## [What this task involves]
Each line from the one containing "(** [cancelled] of" through the end of the entries below should be transcribed exactly, and no other line.

## [Material provided]

(* ===== verification/HookIo.v ===== *)
(** * Hooked input and output: [DoIo], [connect_with_timeout] and the sleeps of [server_frame/hook.cc]

    A hooked call that would block registers its descriptor with the IO manager, arms
    a timer and gives up the processor.  Here one such call is a state machine; the
    kernel, the IO manager and the thread that runs expired timers act between any
    two of its steps.  [slot] is the registration of the call's event in the context
    of the descriptor ([AddEvent], [CancelEvent] and [TriggerEvent] of
    [IOManager.v]), [woken] that the fiber has been scheduled. *)
From stdpp Require Import list.
From S2P Require Import Prelude.
Local Open Scope Z_scope.

Definition EINTR : Z := 4.
Definition EAGAIN : Z := 11.
Definition ETIMEDOUT : Z := 110.
Definition EINPROGRESS : Z := 115.

(** ** Data *)

Inductive operation := Io | Connect.

(** Where the call is: about to call the kernel, to arm the timer, to add the event,
    giving up the processor, to ask for the error of the socket, or finished with a
    result and [errno]; [PAbort] is a failed assertion. *)
Inductive place := PCall | PTimer | PAdd | PYield | PSockErr | PDone (n errno : Z) | PAbort.
#[export] Instance place_eq_dec : EqDecision place.
Proof. solve_decision. Defined.

(** A timer: in the set of timers, taken out of it to be run, past the test of its
    callback, or gone. *)
Inductive timer_state := Armed | Taken | Locked | Gone.
#[export] Instance timer_state_eq_dec : EqDecision timer_state.
Proof. solve_decision. Defined.

(** [cancelled] of the [TimerInfo]; the timers the call made and the present one; and,
    to state what is returned, the last answer of the kernel and whether adding the
    event failed. *)
Record hooked := mkHooked {
  pc : place; cancelled : Z; timers : list timer_state; timer : option nat; slot : bool; woken : bool;
  answer : Z * Z; add_failed : bool }.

## [Finished exercise]
(** [cancelled] of the [TimerInfo]; the timers the call made and the present one; and,
    to state what is returned, the last answer of the kernel and whether adding the
    event failed. *)
Record hooked := mkHooked {
  pc : place; cancelled : Z; timers : list timer_state; timer : option nat; slot : bool; woken : bool;
  answer : Z * Z; add_failed : bool }.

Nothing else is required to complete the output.